“Every time we make the decision to love someone, we open ourselves to great suffering, because those we most love cause us not only great joy but also great pain. The greatest pain comes from leaving. When the child leaves home, when the husband or wife leaves for a long period of time or for good, when the beloved friend departs to another country or dies … the pain of the leaving can tear us apart. Still, if we want to avoid the suffering of leaving, we will never experience the joy of loving. And love is stronger than fear, life stronger than death, hope stronger than despair. We have to trust that the risk of loving is always worth taking.”  ― Henri Nouwen


When we leave hospitals with good or bad news, the first thing we do is make sure we heard the doctor correctly, the next is calling our loved ones so they can celebrate or mourn with us.

I called Meg on Monday to celebrate.

“Meg, the cardiologist at Mulago said that with proper treatment, a good diet and consistent follow-up for the next 1-2 years, Sharifu has a good shot at a full life”.

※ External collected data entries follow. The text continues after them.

(** * Feature selection by binomial deviance: the top-K mask and its frame

    Shallow embedding of the executable cells of
    [jupyter-book/preprocessing_visualization/feature_selection.ipynb]:

    <<
    idx = binomial_deviance.argsort()[-4000:]
    mask = np.zeros(adata.var_names.shape, dtype=bool)
    mask[idx] = True

    adata.var["highly_deviant"] = mask
    adata.var["binomial_deviance"] = binomial_deviance
    adata.write("s4d8_feature_selection.h5ad")
    >>

    The deviance itself is computed by [devianceFeatureSelection] of the R
    package scry and the ordering by NumPy's [ndarray.argsort]; neither is
    code of the notebook.  Both are taken as parameters: the sort together
    with the contract NumPy documents for it, the deviance routine as an
    arbitrary function from the count matrix to a score vector. *)

From Stdlib Require Import ZArith Lia.
From stdpp Require Import base list sorting strings gmap.

(** ** Scores

    The scores are real numbers; all the cell does with them is compare
    them.  They are kept abstract, with the comparison [ltb] for [<]. *)

Record strict_total_order {score : Type} (ltb : score → score → bool) : Prop := {
  ltb_irrefl : ∀ x, ltb x x = false;
  ltb_trans : ∀ x y z, ltb x y = true → ltb y z = true → ltb x z = true;
  ltb_total : ∀ x y, ltb x y = false → ltb y x = false → x = y
}.

(** ** Python sequences *)

Module Py.

(** [l[start:]]: a negative [start] counts from the end, and both ends are
    clamped to the sequence (CPython's slice index adjustment, step 1). *)
Definition slice_from {A : Type} (start : Z) (l : list A) : list A :=
  let n := Z.of_nat (length l) in
  let lo := if (start <? 0)%Z then Z.max (n + start) 0 else Z.min start n in
  drop (Z.to_nat lo) l.

End Py.

(** ** NumPy arrays *)

Module Np.

(** [np.zeros(shape, dtype=bool)] for a one-dimensional shape. *)
Definition zeros (n : nat) : list bool := replicate n false.

(** [mask[idx] = True] for an array [idx] of non-negative integer indices:
    an index outside the mask raises [IndexError] ([None] here). *)
Fixpoint setitem_true (mask : list bool) (idx : list nat) : option (list bool) :=
  match idx with
  | [] => Some mask
  | i :: idx' =>
      if decide (i < length mask) then setitem_true (<[i := true]> mask) idx'
      else None
  end.

(** [np.count_nonzero(mask)]: the number of [True] entries. *)
Definition count_nonzero (mask : list bool) : nat :=
  length (filter Is_true mask).

Section Argsort.
Context {score : Type} (ltb : score → score → bool).

(** What NumPy documents of [a.argsort()] with the default [kind]
    (quicksort, which the documentation lists as not stable): the result is
    a permutation of the indices of [a], and reading [a] through it gives a
    non-decreasing sequence.  The sort is a function: the same array gives
    the same permutation. *)
Record argsort_spec (argsort : list score → list nat) : Prop := {
  argsort_perm : ∀ a, argsort a ≡ₚ seq 0 (length a);
  argsort_sorted : ∀ a p q i j x y,
    p < q →
    argsort a !! p = Some i → argsort a !! q = Some j →
    a !! i = Some x → a !! j = Some y →
    ltb y x = false
}.

End Argsort.

End Np.

(** ** The selection cell, with the constant 4000 as the parameter [k] *)

Section SelectTopK.
Context {score : Type}.
Variable argsort : list score → list nat.

(** [idx = scores.argsort()[-k:]] *)
Definition top_idx (scores : list score) (k : nat) : list nat :=
  Py.slice_from (- Z.of_nat k) (argsort scores).

(** The three lines of the cell that build the mask; [n_vars] is
    [adata.var_names.shape]. *)
Definition highly_deviant_mask (n_vars : nat) (scores : list score) (k : nat)
  : option (list bool) :=
  Np.setitem_true (Np.zeros n_vars) (top_idx scores k).

(** [select_top_k(scores, k)]: the mask has one entry per score. *)
Definition select_top_k (scores : list score) (k : nat) : option (list bool) :=
  highly_deviant_mask (length scores) scores k.

End SelectTopK.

And recently, Meg decided we needed a way to remind ourselves of all the ways God has gone before us. All the ways he has blessed us and Abide. So we wrote out all the ways God has provided. We wrote them out on rocks and put them in a basket so that on days we felt discouraged and defeated, we could pull one {or all of them} out and remind ourselves that He. Is. Good.

So when I finished telling Meg the good news, she told me she was giving Sharifu the biggest rock in the basket.


When I got home, it was true, Sharifu’s name was written on the biggest rock in our basket. I picked it up and I smiled. Praise God from whom all blessings flow. This little boy is going to live a full life.

And suddenly our hope had been restored and all the frustrations and hard things we had been facing, they didn’t matter. They didn’t matter because we were finally given an optimistic, far-better-than-we-expected prognosis for a little boy who had become very woven into our lives and our Abide family.



On Wednesday morning I kissed Sharifu goodbye and walked to the car, carrying on the tradition of asking him if he wanted to come with me, knowing he would just glare at me, so as if to say, “Ummm, HELLO, I’m with my Jjajja (Grandma), heck no do I want to go with you”… The usual.

I was going for a meeting in town.

Around 10:30 my phone rang, it was Meg.

“Where are you?” very short. very desperately.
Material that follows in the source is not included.